Metabotropic glutamate receptors (mGluR) share no sequence homology with any other G-protein-coupled receptors (GPCRs). The characterization of their G-protein coupling domains will therefore help define the general rules for receptor-G-protein interaction. To this end, the intracellular domains of mGluR3 and mGluR1, receptors coupled negatively to adenylyl cyclase and positively to phospholipase C, respectively, were systematically exchanged. The ability of these chimeric receptors to induce Ca2+ signals were examined in Xenopus oocytes and HER 293 cells. The chimeric receptors that still possessed the second intracellular loop (i2) of these proteins were targeted correctly to the plasma membrane.

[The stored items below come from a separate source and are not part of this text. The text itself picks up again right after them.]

(* ===== verification/Sasl.v ===== *)
(** * Authentication: [core/sasl/]

    The client side of SCRAM-SHA1, SCRAM-SHA256 and SCRAM-SHA512 (RFC 5802,
    [scram-sha/scram-sha.cc], [stringutils.cc]), of PLAIN and OAUTHBEARER, and
    the choice between them ([mechanism.cc], [client.cc]).  The functions of
    OpenSSL are the class [OpenSSL]; [crypto/cbcrypto.cc] is above it.

    [Err] is an exception; the values of [error] are returned. *)

From S2P Require Import Prelude ByteOrder Topology Base64 Platform.

Inductive sasl_exception := LogicError | InvalidArgument | RuntimeError | BadAlloc | UnknownMechanism.
Global Instance sasl_exception_eq_dec : EqDecision sasl_exception.
Proof. solve_decision. Defined.

(** [sasl::error] *)
Inductive error := OK | CONTINUE | FAIL | BAD_PARAM | NO_MEM | NO_MECH | NO_USER | PASSWORD_ERROR | NO_RBAC_PROFILE | AUTH_PROVIDER_DIED.
Global Instance error_eq_dec : EqDecision error.
Proof. solve_decision. Defined.

Abbreviation throws := (outcome sasl_exception).

(** ** [crypto/cbcrypto.cc] *)

Inductive Algorithm := ALG_SHA1 | ALG_SHA256 | ALG_SHA512.

(** The library: [HMAC] returns a null pointer and [PKCS5_PBKDF2_HMAC] a code
    other than 1 when they fail, which is [None]. *)
Class OpenSSL := {
  HMAC : Algorithm → bytes → bytes → option bytes;
  PKCS5_PBKDF2_HMAC : Algorithm → bytes → bytes → Z → option bytes;
  SHA : Algorithm → bytes → bytes;
}.

Definition digest_size (algorithm : Algorithm) : Z :=
  match algorithm with ALG_SHA1 => 20 | ALG_SHA256 => 32 | ALG_SHA512 => 64 end.

(** What is documented of them: the sizes of their results, that digests do not
    fail, and that keys are derived for a positive number of iterations and not
    for others. *)
Class OpenSSLLaws `{OpenSSL} : Prop := {
  hmac_succeeds alg key data : ∃ d, HMAC alg key data = Some d;
  hmac_size alg key data d : HMAC alg key data = Some d → zsize d = digest_size alg ∧ bytes_ok d;
  sha_size alg data : zsize (SHA alg data) = digest_size alg ∧ bytes_ok (SHA alg data);
  pbkdf2_succeeds alg pass salt n : 0 < n → ∃ d, PKCS5_PBKDF2_HMAC alg pass salt n = Some d;
  pbkdf2_fails alg pass salt n : n ≤ 0 → PKCS5_PBKDF2_HMAC alg pass salt n = None;
  pbkdf2_size alg pass salt n d : PKCS5_PBKDF2_HMAC alg pass salt n = Some d → zsize d = digest_size alg ∧ bytes_ok d;
}.

Definition of_openssl (r : option bytes) : throws bytes := match r with Some d => Ok d | None => Err RuntimeError end.

(** [static_cast<int>] of a 32-bit word *)
Definition to_int (n : Z) : Z := if decide (n < 2 ^ 31) then n else n - 2 ^ 32.

Section crypto.
Context `{OpenSSL}.

Definition HMAC_SHA1 (key data : bytes) : throws bytes := of_openssl (HMAC ALG_SHA1 key data).
Definition HMAC_SHA256 (key data : bytes) : throws bytes := of_openssl (HMAC ALG_SHA256 key data).
Definition HMAC_SHA512 (key data : bytes) : throws bytes := of_openssl (HMAC ALG_SHA512 key data).

Definition PBKDF2_HMAC_SHA1 (pass salt : bytes) (iterationCount : Z) : throws bytes :=
  of_openssl (PKCS5_PBKDF2_HMAC ALG_SHA1 pass salt (to_int iterationCount)).
Definition PBKDF2_HMAC_SHA256 (pass salt : bytes) (iterationCount : Z) : throws bytes :=
  of_openssl (PKCS5_PBKDF2_HMAC ALG_SHA256 pass salt (to_int iterationCount)).
Definition PBKDF2_HMAC_SHA512 (pass salt : bytes) (iterationCount : Z) : throws bytes :=
  of_openssl (PKCS5_PBKDF2_HMAC ALG_SHA512 pass salt (to_int iterationCount)).

Definition digest_sha1 (data : bytes) : throws bytes := Ok (SHA ALG_SHA1 data).
Definition digest_sha256 (data : bytes) : throws bytes := Ok (SHA ALG_SHA256 data).
Definition digest_sha512 (data : bytes) : throws bytes := Ok (SHA ALG_SHA512 data).

Definition CBC_HMAC (algorithm : Algorithm) (key data : bytes) : throws bytes :=
  match algorithm with
  | ALG_SHA1 => HMAC_SHA1 key data
  | ALG_SHA256 => HMAC_SHA256 key data
  | ALG_SHA512 => HMAC_SHA512 key data
  end.
(** A client that knows the password and a server of RFC 5802 that keeps
    the keys derived from it authenticate each other: the server reads the
    name and the nonce of the client, accepts its proof, and the client accepts
    the signature of the server. *)
Theorem scram_exchange {lib : OpenSSL} {laws : OpenSSLLaws} alg user password slt n nonce server_nonce s0 :
  Forall (λ c, 32 ≤ c < 127) user → bytes_ok slt → 0 < n < 2 ^ 31 → bytes_ok nonce → printable server_nonce →
  scram_client alg (Some nonce) = Ok s0 →
  ∃ cr s1 first combined server_first s2 final last s3,
    Rfc5802.register alg password slt n = Some cr ∧
    scram_start user s0 = Ok (s1, (OK, first)) ∧
    Rfc5802.reply cr server_nonce first = Some (user, combined, server_first) ∧
    scram_step password server_first s1 = Ok (s2, (CONTINUE, final)) ∧
    Rfc5802.verify cr first server_first combined final = Some last ∧
    scram_step password last s2 = Ok (s3, (OK, [])).
Proof.
  intros Huser Hslt Hn Hnonce Hserver Hs0.
  destruct (pbkdf2_succeeds alg password slt n) as [salted Hsalted]; [lia|].
  destruct (hmac_succeeds alg salted (ascii "Client Key")) as [ck Hck], (hmac_succeeds alg salted (ascii "Server Key")) as [sk Hsk].
  edestruct (hmac_succeeds alg (SHA alg ck)) as [cs Hcs]. edestruct (hmac_succeeds alg sk) as [sig Hsig].
  edestruct (step_final_result alg user password slt n nonce server_nonce) as [s3 Hs3]; [eassumption..|].
  exists (Rfc5802.Credentials alg slt n (SHA alg ck) sk). do 7 eexists. exists s3. split_and!.
  - unfold Rfc5802.register. rewrite Hsalted. cbn [mbind option_bind]. rewrite Hck. cbn [mbind option_bind]. by rewrite Hsk.
  - eapply start_result; eassumption.
  - apply (answer_result alg user password slt n nonce server_nonce); done.
  - eapply step_first_result; eassumption.
  - eapply verify_result; eassumption.
  - exact Hs3.
Qed.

Consistent Ca2+ signals could be recorded only with chimeric mGluR3 receptors that contains i2 and at least one other intracellular domains of mGluR3 have to be replaced by their mGluR1 equivalent to produce optimal coupling to G protein. These observations indicate that i2 of mGluR1 is a critical element in determining the transduction mechanism of this receptor. These results suggest that i2 of mGluRs may play a role similar to i3 of most other GPCRs in the specificity of coupling to the G-proteins. Moreover, as in many other GPCRs, our data revealed cooperation between the different mGluR intracellular domains to control efficient coupling to G-proteins.